News Release

Deep learning merges advantages of holography and bright-field microscopy for 3D imaging

Peer-Reviewed Publication

Light Publishing Center, Changchun Institute of Optics, Fine Mechanics And Physics, CAS

Bright-field Holography

image: This is an overview of Bright-field Holography concept. view more 

Credit: Changchun Institute of Optics, Fine Mechanics and Physics

Digital holographic microscopy is an imaging modality that can digitally reconstruct the images of 3D samples from a single hologram by digitally refocusing it through the entire 3D sample volume. In comparison, scanning through a sample volume with a conventional light microscope requires using a mechanical stage to shift the sample and taking multiple images at various depths, which sets a constraint on the achievable imaging speed and throughput. Moreover, holographic imaging can be performed at a fraction of the size and cost of a conventional bright-field microscope, also covering a much larger field of view. This has enabled a myriad of hand-held devices powered by holography for bio-medical diagnostics and environmental sensing applications. Despite these advantages, the resulting images of a holographic microscope in general suffer from light interference related spatial artifacts, which can limit the achievable contrast in the reconstructed hologram.

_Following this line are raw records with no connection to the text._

(* ===== verification/ReleaseSound.v ===== *)
(** * ReleaseSound: no run of a covered body crashes.

    By induction on the run: where a part of the body starts in a state with the invariant, it
    ends in one, and the releases it met were fit to be made. *)
From Stdlib Require Import ZArith Lia Ascii String Bool.
From stdpp Require Import base list numbers option strings gmap.
From S2P Require Import Prelude Token Escape EscapePasses EscapeFacts Release ReleaseSem ReleaseFacts.
From S2P Require Import ReleaseFlow ReleaseRuns ReleaseInv ReleaseSteps ReleaseWalk ReleaseStmts.
Local Open Scope Z_scope.

Section Sound.
  Context {C : Collected} {pe : option (list ParamEscapeSummary)} {sites : list string}.
  Context {fresh_call shadowed : string -> bool} {HA : Approvals C pe sites fresh_call shadowed}.
  Abbreviation Inv := (@Inv C sites).
  Abbreviation flow_ok := (flow_ok C sites fresh_call shadowed).
  Abbreviation exec := (exec sites fresh_call shadowed).
  Abbreviation exec1 := (exec1 sites fresh_call shadowed).
  Abbreviation for_loop := (for_loop sites fresh_call shadowed).
  Abbreviation range_loop := (range_loop sites fresh_call shadowed).

(** ** What is asked of a part of the body *)
Record side (names : list string) (fl : list Flow) (c c' : Collected) : Prop := {
  sd_extends : extends c' C;
  sd_flows : forall f, f ∈ fl -> flow_ok f = true;
  sd_nodup : NoDup names;
  sd_new : forall x, x ∈ names -> ~ declares c x;
  sd_counted : counted c
}.

Lemma side_split p n1 n2 f1 f2 c c1 c2 : grown p n1 c c1 -> extends c1 c2 -> side (n1 ++ n2) (f1 ++ f2) c c2 ->
  side n1 f1 c c1 /\ side n2 f2 c1 c2.
Proof using.
  intros (Hg&Hc&Hb) He [HC Hf Hnd Hnew Hct]. apply NoDup_app in Hnd as (Hn1&Hdis&Hn2). split; split; auto.
  - by etransitivity.
  - intros f Hin. apply Hf, elem_of_app. by left.
  - intros x Hx. apply Hnew, elem_of_app. by left.
  - intros f Hin. apply Hf, elem_of_app. by right.
  - intros x Hx (r&Hr&Hd). destruct (Hb x r Hr Hd) as [?|[? _]]; [|by apply (Hdis x)].
    apply (Hnew x); [|done]. apply elem_of_app. by right.
Qed.

Lemma side_after p names fl c c1 c2 : grown p [] c c1 -> extends c1 c2 -> side names fl c c2 -> side names fl c1 c2.
Proof using. intros Hg He Hs. by apply (side_split p [] names [] fl c c1 c2 Hg He). Qed.

Lemma side_less names fl fl' c c' : (forall f, f ∈ fl' -> f ∈ fl) -> side names fl c c' -> side names fl' c c'.
Proof using. intros Hin [? ? ? ? ?]. split; auto. Qed.

Lemma walk_cases_extends {A} p (f : A -> Collected -> Collected) (names : A -> list string) cs c :
  (forall x c, grown p (names x) c (f x c)) -> extends c (walk_cases f cs c).
Proof using. intros Hg. apply (walk_cases_grown p f names). by apply Forall_true. Qed.

Lemma side_case {A} p (f : A -> Collected -> Collected) (names : A -> list string) (fl : A -> list Flow) cs x c :
  (forall x c, grown p (names x) c (f x c)) -> x ∈ cs -> side (flat_map names cs) (flat_map fl cs) c (walk_cases f cs c) ->
  exists c1, extends c c1 /\ side (names x) (fl x) c1 (f x c1) /\ extends (f x c1) (walk_cases f cs c).
Proof using.
  intros Hg. revert c. induction cs as [|y cs IH]; intros c Hin Hs; [by apply elem_of_nil in Hin|]. simpl in *.
  destruct (side_split p (names y) (flat_map names cs) (fl y) (flat_map fl cs) c (f y c) _ (Hg y c)
    (walk_cases_extends p f names cs (f y c) Hg) Hs) as [H1 H2].
  apply elem_of_cons in Hin as [->|Hin].
  - exists c. split; [done|]. split; [done|]. by eapply walk_cases_extends.
  - destruct (IH _ Hin H2) as (c1&?&?&?). exists c1. split; [|done]. etransitivity; [apply (Hg y c)|done].
Qed.

Definition ready (p : Place) (ss : list Stmt) (c : Collected) : Prop :=
  side (flat_map introduced ss) (flat_map flows ss) c (walk_stmts p ss c) /\
  forallb (covered sites (pl_header p)) ss = true.
Definition ready1 (p : Place) (s : Stmt) (c : Collected) : Prop :=
  side (introduced s) (flows s) c (walk_stmt p s c) /\ covered sites (pl_header p) s = true.

Lemma ready_cons p s ss c : ready p (s :: ss) c -> ready1 p s c /\ ready p ss (walk_stmt p s c).
Proof using.
  intros [Hs Hc]. simpl in *. apply andb_true_iff in Hc as [Hc1 Hc2].
  destruct (side_split p (introduced s) (flat_map introduced ss) (flows s) (flat_map flows ss) c (walk_stmt p s c) _
    (walk_grown s p c) (walk_extends p ss _) Hs). by split; split.
Qed.

(** ** What holds afterwards *)
Definition post (p : Place) (c : Collected) (st : State) (o : Outcome) (st' : State) : Prop :=
  match o with
  | Done => Inv p c st' /\ temps st' = temps st
  | Broke | Continued => Inv p c (kill_iteration (pl_block p - 1) st') /\ temps st' = temps st
  | Returned => exit_ok sites st'
  | Panicked => True
  | Crashed _ => False
  end.

Lemma post_extends p c c' st o st' : extends c c' -> post p c st o st' -> post p c' st o st'.
Proof using. intros He. destruct o; simpl; try done; intros [? ?]; (split; [by eapply inv_extends|done]). Qed.

Lemma post_from p c st st1 o st' : temps st1 = temps st -> post p c st1 o st' -> post p c st o st'.
Proof using. intros Ht. destruct o; simpl; try done; intros [? ?]; (split; [done|congruence]). Qed.

Lemma post_place p q c st o st' : pl_block q = pl_block p -> post q c st o st' -> post p c st o st'.
Proof using.
  intros Hq. destruct o; simpl; try done; rewrite ?Hq; intros [? ?]; (split; [|done]); (apply (inv_place q p); [lia|done]).
Qed.

Definition low (d : Z) (ks : list Kept) : Prop := forall k, k ∈ ks -> k_depth k < d.

Lemma inv_temps_low p c st : Inv p c st -> low (pl_block p) (temps st).
Proof using. intros Hi k Hk. by apply (i_temps _ _ _ Hi k Hk). Qed.

Lemma kill_iteration_again d st : kill_iteration (d - 1) (kill_iteration d st) = kill_iteration (d - 1) st.
Proof using.
  unfold kill_iteration. rewrite close_close by auto using ends_iteration_place. apply close_ext. intros s.
  unfold ends_iteration. destruct (Z.ltb_spec (d - 1 + 1) (pl_block (s_place s))), (Z.ltb_spec (d + 1) (pl_block (s_place s))),
    (Z.eqb_spec (pl_block (s_place s)) (d - 1 + 1)), (Z.eqb_spec (pl_block (s_place s)) (d + 1));
    try lia; by destruct (pl_header (s_place s)).
Qed.

(** What leaves an inner scope without ending it. *)
Lemma post_lower p q c st o st' : pl_block q = pl_block p + 1 -> 0 <= pl_block p -> low (pl_block p) (temps st) -> o <> Done ->
  post q c st o st' -> post p c st o st'.
Proof using.
  intros Hq Hp Hlow Hne. assert (Inv q c (kill_iteration (pl_block q - 1) st') -> temps st' = temps st ->
    Inv p c (kill_iteration (pl_block p - 1) st')) as H.
  { intros Hi Ht. assert (pl_block q - 1 = pl_block p) as Hb by lia. rewrite Hb in Hi.
    rewrite <- kill_iteration_again. eapply inv_lower; [done|by apply close_inv| |].
    - intros x s Hs Hl. pose proof (kill_iteration_stays _ _ x s Hs Hl) as [?|[? _]]; lia.
    - intros k. simpl. rewrite Ht. apply Hlow. }
  destruct o; simpl; try done; intros [? ?]; split; auto.
Qed.

Lemma end_scope_ok p q c st o st' o3 st3 : pl_block q = pl_block p + 1 -> 0 <= pl_block p -> low (pl_block p) (temps st) ->
  post q c st o st' -> end_scope (pl_block p) o st' = (st3, o3) -> post p c st o3 st3.
Proof using.
  intros Hq Hp Hlow. assert (pl_block q - 1 = pl_block p) as Hb by lia. destruct o; simpl; rewrite ?Hb; intros Hpost [= <- <-]; simpl; try done.
  - destruct Hpost as [Hi Ht]. split; [|done]. apply (kill_inv p q c st' Hp Hi). by rewrite Ht.
  - destruct Hpost as [Hi Ht]. split; [|done]. rewrite <- kill_after_iteration. apply (kill_inv p q c _ Hp Hi). simpl. by rewrite Ht.
  - destruct Hpost as [Hi Ht]. split; [|done]. apply close_inv. rewrite <- kill_after_iteration.
    apply (kill_inv p q c _ Hp Hi). simpl. by rewrite Ht.
Qed.

Definition only_low (d : Z) (st : State) : Prop := forall x s, env st !! x = Some s -> s_live s = true -> pl_block (s_place s) <= d.
Definition only_stays (d : Z) (st : State) : Prop := forall x s, env st !! x = Some s -> s_live s = true -> stays d (s_place s).

Lemma end_iteration_ok p q c st o st' o3 st3 : pl_block q = pl_block p + 1 -> 0 <= pl_block p ->
  post q c st o st' -> end_iteration sites (pl_block p) o st' = (st3, o3) ->
  post q c st (loop_outcome o3) st3 /\ o3 <> Continued /\ (o3 = Done -> only_stays (pl_block p) st3) /\
  (o3 = Broke -> only_low (pl_block p) st3).
Proof.
  intros Hq Hp. assert (pl_block q - 1 = pl_block p) as Hb by lia. destruct o; simpl; rewrite ?Hb; intros Hpost; try by intros [= <- <-].
  - destruct Hpost as [Hi Ht]. destruct (leave_ok q c st' (pl_block p) Hi Hp Hq) as (st2&->&Hi2&Ht2). intros [= <- <-].
    split; [split; [done|simpl; congruence]|]. split; [done|]. split; [|done]. intros _ x s. apply kill_iteration_stays.
  - destruct Hpost as [Hi Ht]. intros [= <- <-]. split; [split; [|done]|].
    + rewrite <- kill_after_iteration. by apply close_inv.
    + split; [done|]. split; [done|]. intros _ x s. apply kill_low.
  - destruct Hpost as [Hi Ht]. intros [= <- <-]. split; [by split|]. split; [done|]. split; [|done].
    intros _ x s. apply kill_iteration_stays.
Qed.

(** ** From one iteration to the next *)
Lemma inv_back q c c' st : (forall x s, env st !! x = Some s -> s_live s = true -> declares c' x -> declares c x) ->
  Inv q c' st -> Inv q c st.
Proof using. intros Hb [? ? ? Hl ? ? ? ? ?]. split; auto. intros x s Hs Hv. destruct (Hl x s Hs Hv). split; [by eapply Hb|done]. Qed.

Researchers at UCLA have developed a novel artificial neural network-based method to overcome these limitations of holographic 3D imaging. This new method, termed Bright-field Holography, has the best of both worlds as it combines the image contrast advantage of bright-field microscopy and the snapshot volumetric imaging capability of holography. In Bright-field Holography, a deep neural network is trained using co-registered pairs of digitally refocused holograms and their corresponding bright-field microscope images to learn the statistical image transformation between two different microscopy modalities. After its training, the deep neural network takes in a digitally refocused hologram corresponding to a given depth within the sample volume and transforms it into an image that is equivalent to a bright-field microscope image acquired at the same depth, matching the spatial and color contrast as well as the optical sectioning capability of a bright-field microscope. Although the training of such a neural network takes ~40 hours, after it is trained, the network remains fixed and can rapidly create its output image, within a second for a hologram with millions of pixels.

This research has been published in Light: Science and Applications, an open access journal of Springer Nature. The research was led by Dr. Aydogan Ozcan, the Chancellor's Professor of electrical and computer engineering at the UCLA Henry Samueli School of Engineering and Applied Science, and an associate director of the California NanoSystems Institute (CNSI), along with Yichen Wu a graduate student and Dr. Yair Rivenson, an Adjunct Professor of electrical and computer engineering at UCLA.

"Bright-field Holography bridges the contrast gap between the classical hologram reconstruction methods and a high-end bright-field microscope, while also eliminating the need to use complex hardware and mechanical scanning to rapidly image sample volumes." said Prof. Ozcan. One of the applications that will immediately benefit from this technology is rapid volumetric imaging of dynamic events within large volumes, opening new avenues for significantly advancing high-throughput imaging of liquid samples through deep learning.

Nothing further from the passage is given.